Padoan: Riformare welfare, vecchio modello non funziona più

Roma, 28 nov. (LaPresse) - Per riformare il Terzo settore occorre una vera e propria rivoluzione culturale. L'idea di un welfare universale sostenuto esclusivamente dallo Stato non è più percorribile. Questo il messaggio emerso dalla due giorni di lavori del seminario annuale dell'Intergruppo parlamentare per la Sussidiarietà dedicato quest'anno alla riforma del Terzo Settore con il titolo 'Più società fa bene allo Stato'. Nel corso dei lavori sono intervenuti, oltre ai parlamentari, guidati dai coordinatori dell'Intergruppo Antonio Palmieri (FI), Guglielmo Vaccaro (Pd) e Raffaello Vignali (Ncd), il presidente della Fondazione per la Sussidiarietà, Giorgio Vittadini, Geoff Mulgan, amministratore delegato del Nesta - National Endowment for Science Technology and the Arts, il ministro dell'Economia Pier Carlo Padoan e il sottosegretario al Welfare, Luigi Bobba. "Oggi - ha affermato il ministro Padoan intervenendo al seminario - dobbiamo porre anche il welfare in un contesto diverso. Il modello che ha avviato in passato la crescita e la sostenibilità nel nostro Paese non funziona più. Siamo al punto in cui dobbiamo fare scelte profonde. Anche la riforma del Welfare va vista in questa ottica: bisogna cambiare atteggiamento. L'atteggiamento dello Stato, dei cittadini, degli stessi operatori per arrivare ad utilizzare meglio le risorse e le energie esistenti".

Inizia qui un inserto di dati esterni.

Lemma on_event_closed (tree : gmap str Node) (t : Z) (ev : event) (g : Game) :
  redirects_closed tree -> exists g', on_event tree t ev g = Done g'.
Proof.
  intros Hclosed. destruct ev as [|key|]; simpl; eauto.
  unfold on_keydown.
  destruct (game_state (control_keys key g)); eauto.
  destruct (select_choice_cases tree t (choice_index_of_key key)
              (control_keys key g))
    as [E|[(k & n & _ & E)|[E|(src & tn & tgt & Hs & Hr & Ht & _)]]];
    eauto.
  destruct (Hclosed src tn tgt Hs Hr) as [x Hx]. congruence.
Qed.

(** A story whose redirects all point at existing keys never makes the
    loop raise [KeyError], whatever the player does and from whatever state
    the loop is started. *)
Theorem closed_story_never_raises (tree : gmap str Node) (g : Game)
    (turns : list (list (Z * event) * Z)) :
  redirects_closed tree ->
  exists g', play_from tree g turns = Done g'.
Proof.
  intros Hclosed.
  destruct (play_from_total tree (fun _ => True) (fun _ _ _ => I)) with
    (turns := turns) (g := g) as (g' & H & _); [|exact I|eauto].
  intros t ev g0 _. destruct (on_event_closed tree t ev g0 Hclosed) as [g1 H].
  eauto.
Qed.

Lemma closed_story_never_raises_witness :
  redirects_closed choices_tree
  /\ exists g', play choices_tree
                  (skip_and_choose 0 0 ++ skip_and_choose 10 1
                   ++ skip_and_choose 20 0) = Done g'.
Proof.
  assert (Hclosed : redirects_closed choices_tree)
    by (apply check_redirects_sound; vm_compute; reflexivity).
  split; [exact Hclosed|].
  exact (closed_story_never_raises choices_tree (initial_game initial_story 0)
           (skip_and_choose 0 0 ++ skip_and_choose 10 1 ++ skip_and_choose 20 0)
           Hclosed).
Defined.

Lemma game_ok_event (tree : gmap str Node) t ev g g' :
  index_in_bounds (typewriter g)
  /\ (game_state g = choice -> is_finished (typewriter g) = true) ->
  on_event tree t ev g = Done g' ->
  index_in_bounds (typewriter g')
  /\ (game_state g' = choice -> is_finished (typewriter g') = true).
Proof.
  intros [Hb Hf] H. destruct ev as [|key|]; simpl in H.
  - inversion H; subst; simpl. auto.
  - unfold on_keydown in H.
    destruct (control_keys_cases key g) as (Hs & _ & Htw).
    assert (Hb1 : index_in_bounds (typewriter (control_keys key g)))
      by (destruct Htw as [->|[_ ->]]; [exact Hb|apply complete_in_bounds]).
    assert (Hf1 : game_state (control_keys key g) = choice ->
                  is_finished (typewriter (control_keys key g)) = true).
    { rewrite Hs. intros Hc. destruct Htw as [->|[Hn _]]; [auto|congruence]. }
    destruct (game_state (control_keys key g)) eqn:Est;
      try (inversion H; subst; split; [exact Hb1|congruence]).
    destruct (select_choice_cases tree t (choice_index_of_key key)
                (control_keys key g))
      as [E|[(k & n & _ & E)|[E|(src & tn & tgt & _ & _ & _ & E)]]];
      rewrite E in H; inversion H; subst; simpl.
    + split; [exact Hb1|]. intros _. now apply Hf1.
    + split; [apply set_text_in_bounds|]. now destruct (has_choices n).
    + split; [apply set_text_in_bounds|discriminate].
  - inversion H; subst. auto.
Qed.

Lemma game_ok_frame now g :
  index_in_bounds (typewriter g)
  /\ (game_state g = choice -> is_finished (typewriter g) = true) ->
  index_in_bounds (typewriter (end_of_frame now g))
  /\ (game_state (end_of_frame now g) = choice ->
      is_finished (typewriter (end_of_frame now g)) = true).
Proof.
  intros [Hb Hf]. unfold end_of_frame; simpl.
  split; [now apply update_in_bounds|].
  destruct (is_finished (update now (typewriter g))) eqn:E;
    [intros _; reflexivity|].
  rewrite andb_false_r. intros Hc. specialize (Hf Hc).
  rewrite (update_finished now _ Hf) in E. congruence.
Qed.

(** Choices are only offered under a finished text: the loop keeps the
    revealed count within the text and, in the choice state, the typewriter
    finished. From any state where this holds, for any story and any
    events, every state reached has the count within the text, and in the
    choice state the whole text of the typewriter is on display. The state
    the loop starts from is in the narrative state with nothing revealed,
    so it qualifies. *)
Theorem choices_only_after_text (tree : gmap str Node) (g g' : Game)
    (turns : list (list (Z * event) * Z)) :
  index_in_bounds (typewriter g) ->
  (game_state g = choice -> is_finished (typewriter g) = true) ->
  play_from tree g turns = Done g' ->
  index_in_bounds (typewriter g')
  /\ (game_state g' = choice ->
      is_finished (typewriter g') = true
      /\ revealed (typewriter g') = full_text (typewriter g')).
Proof.
  intros Hb0 Hf0 H.
  pose proof (play_from_preserves tree
    (fun g => index_in_bounds (typewriter g)
              /\ (game_state g = choice -> is_finished (typewriter g) = true))
    game_ok_frame (game_ok_event tree) turns g g' (conj Hb0 Hf0) H)
    as [Hb Hf].
  split; [exact Hb|]. intros Hc. specialize (Hf Hc). split; [exact Hf|].
  apply is_finished_spec in Hf. unfold index_in_bounds in Hb.
  unfold revealed. rewrite slice_to_nonneg by lia.
  apply take_ge. unfold len in *. lia.
Qed.

Lemma choices_only_after_text_witness :
  start_game choices_tree 0 = Done (initial_game initial_story 0)
  /\ index_in_bounds (typewriter (initial_game initial_story 0))
  /\ (game_state (initial_game initial_story 0) = choice ->
      is_finished (typewriter (initial_game initial_story 0)) = true)
  /\ exists g',
       play_from choices_tree (initial_game initial_story 0)
         (skip_to_choices 0) = Done g'
       /\ game_state g' = choice
       /\ revealed (typewriter g') = initial_story.
Proof.
  assert (Hb : index_in_bounds (typewriter (initial_game initial_story 0)))
    by (vm_compute; split; discriminate).
  assert (Hf : game_state (initial_game initial_story 0) = choice ->
               is_finished (typewriter (initial_game initial_story 0)) = true)
    by discriminate.
  split; [vm_compute; reflexivity|]. split; [exact Hb|]. split; [exact Hf|].
  eexists. split; [vm_compute; reflexivity|]. split; [reflexivity|].
  match goal with
  | |- revealed (typewriter ?g) = _ =>
      assert (Hp : play_from choices_tree (initial_game initial_story 0)
                     (skip_to_choices 0) = Done g)
        by (vm_compute; reflexivity);
      destruct (choices_only_after_text choices_tree _ g _ Hb Hf Hp) as [_ Hc];
      destruct (Hc eq_refl) as [_ Hr]; rewrite Hr; reflexivity
  end.
Defined.

(** Once the story has ended it stays ended: from the ending state no
    event raises or changes the game state, the current node or the text
    in the typewriter (which goes on revealing itself; SPACE no longer
    skips). *)
Theorem ended_story_stays_ended (tree : gmap str Node) (g : Game)
    (turns : list (list (Z * event) * Z)) :
  game_state g = ending ->
  exists g',
    play_from tree g turns = Done g'
    /\ game_state g' = ending
    /\ current_node_key g' = current_node_key g
    /\ full_text (typewriter g') = full_text (typewriter g).
Proof.
  intros Hend.
  apply (play_from_total tree
           (fun g' => game_state g' = ending
                      /\ current_node_key g' = current_node_key g
                      /\ full_text (typewriter g') = full_text (typewriter g))).
  - intros now g0 (Hs & Hk & Ht). unfold end_of_frame; simpl.
    rewrite Hs. simpl. rewrite update_keeps_text. auto.
  - intros t ev g0 (Hs & Hk & Ht). destruct ev as [|key|]; simpl.
    + eexists. split; [reflexivity|]. simpl. auto.
    + unfold on_keydown.
      destruct (control_keys_cases key g0) as (Hs1 & Hk1 & Htw).
      rewrite Hs1, Hs. eexists. split; [reflexivity|].
      rewrite Hs1, Hk1. split; [exact Hs|]. split; [exact Hk|].
      destruct Htw as [->|[Hn _]]; [exact Ht|congruence].
    + eexists. split; [reflexivity|]. auto.
  - auto.
Qed.

Lemma ended_story_stays_ended_witness :
  let g := {| running := true; fullscreen := false; game_state := ending;
              current_node_key := py "2_2_1";
              typewriter := init unwritten_message 30 40 |} in
  game_state g = ending
  /\ exists g',
       play_from choices_tree g (skip_and_choose 50 0) = Done g'
       /\ game_state g' = ending
       /\ current_node_key g' = current_node_key g
       /\ full_text (typewriter g') = full_text (typewriter g).
Proof.
  cbv zeta. split; [reflexivity|].
  exact (ended_story_stays_ended choices_tree
           {| running := true; fullscreen := false; game_state := ending;
              current_node_key := py "2_2_1";
              typewriter := init unwritten_message 30 40 |}
           (skip_and_choose 50 0) eq_refl).
Defined.

Lemma story_shown_event (tree : gmap str Node) t ev g g' :
  story_shown tree g -> on_event tree t ev g = Done g' -> story_shown tree g'.
Proof.
  intros Hg H. destruct ev as [|key|]; simpl in H.
  - inversion H; subst. exact Hg.
  - unfold on_keydown in H.
    destruct (control_keys_cases key g) as (Hs & Hk & Htw).
    assert (Hg1 : story_shown tree (control_keys key g)).
    { unfold story_shown in *. rewrite Hs, Hk.
      replace (full_text (typewriter (control_keys key g)))
        with (full_text (typewriter g))
        by (destruct Htw as [->|[_ ->]]; reflexivity).
      exact Hg. }
    destruct (game_state (control_keys key g)) eqn:Est;
      try (inversion H; subst; exact Hg1).
    destruct (select_choice_cases tree t (choice_index_of_key key)
                (control_keys key g))
      as [E|[(k & n & Hn & E)|[E|(src & tn & tgt & _ & _ & _ & E)]]];
      rewrite E in H; inversion H; subst.
    + exact Hg1.
    + unfold story_shown; simpl. destruct (has_choices n) eqn:Hc; [|exact I].
      exists n. auto.
    + exact I.
  - inversion H; subst. exact Hg.
Qed.

Lemma story_shown_frame (tree : gmap str Node) now g :
  story_shown tree g -> story_shown tree (end_of_frame now g).
Proof.
  unfold story_shown, end_of_frame; simpl. rewrite update_keeps_text.
  destruct (game_state g); simpl; auto.
  destruct (is_finished (update now (typewriter g))); auto.
Qed.

(** While the story goes on, what is typed is the current node: if the loop
    starts with the typewriter holding the text of the current node, a node
    with choices, then in every narrative or choice state it reaches the
    current key is a key of the story, its node has a non-empty choice
    list, and the typewriter holds that node's text. *)
Theorem typewriter_shows_current_node (tree : gmap str Node) (g g' : Game)
    (turns : list (list (Z * event) * Z)) :
  story_shown tree g ->
  play_from tree g turns = Done g' ->
  story_shown tree g'
  /\ (game_state g' = choice -> draw_choices tree g' <> []).
Proof.
  intros Hg H.
  assert (Hg' : story_shown tree g')
    by exact (play_from_preserves tree (story_shown tree)
                (story_shown_frame tree) (story_shown_event tree)
                turns g g' Hg H).
  split; [exact Hg'|]. intros Hc.
  unfold story_shown in Hg'. unfold draw_choices, current_choices.
  rewrite Hc in *. destruct Hg' as (node & -> & Hch & _).
  unfold has_choices in Hch.
  destruct (node_choices node) as [[|c cs]|]; discriminate.
Qed.

Lemma typewriter_shows_current_node_witness :
  story_shown choices_tree (initial_game initial_story 0)
  /\ exists g',
       play_from choices_tree (initial_game initial_story 0) (skip_and_choose 0 1) = Done g'
       /\ story_shown choices_tree g'.
Proof.
  assert (Hg : story_shown choices_tree (initial_game initial_story 0)).
  { unfold story_shown. change (game_state (initial_game initial_story 0)) with narrative.
    cbv iota. eexists. split; [vm_compute; reflexivity|].
    split; reflexivity. }
  split; [exact Hg|].
  eexists. split; [vm_compute; reflexivity|].
  match goal with
  | |- story_shown _ ?g =>
      assert (Hp : play_from choices_tree (initial_game initial_story 0) (skip_and_choose 0 1)
                   = Done g) by (vm_compute; reflexivity);
      exact (proj1 (typewriter_shows_current_node choices_tree (initial_game initial_story 0)
                      g (skip_and_choose 0 1) Hg Hp))
  end.
Defined.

"Abbiamo ribadito con forza a noi stessi e al ministro Padoan - ha detto Antonio Palmieri - che la riforma del Terzo settore è una riforma strutturale, pro crescita e che genera fiducia. Per questo serve investire in risorse per un fisco amico di chi investe nel Terzo settore". "L'Integruppo per la Sussidiarietà - ha affermato Gugielmo Vaccaro - è l'unico luogo dove il desiderio di servire il Paese insieme a colleghi di tutte le forze politiche rivela una possibilità straordinaria e enormemente affascinante di realizzazione. Nell'Intergruppo per la Sussidiarietà lasciamo le maglie dei club e giochiamo per la Nazionale".

"La riforma del Terzo settore - ha dichiarato Raffaello Vignali - si inserisce a pieno titolo nel grande progetto di riforme avviato dal Governo. Il Welfare State tradizionale, lo stato assistenzialista e statalistico, oggi non tiene più. Occorre passare a un nuovo modello di welfare cui il soggetto non sia passivo e da assistere, ma attivo. Ricorrere al non profit perché lo Stato non ce la fa più con le risorse è una falsa sussidiarietà. La forza di un Paese è il protagonismo dei suoi cittadini. Il compito di una politica di vera sussidiarietà è creare spazi in cui l'iniziativa delle persone sia riconosciuta, valorizzata e sostenuta".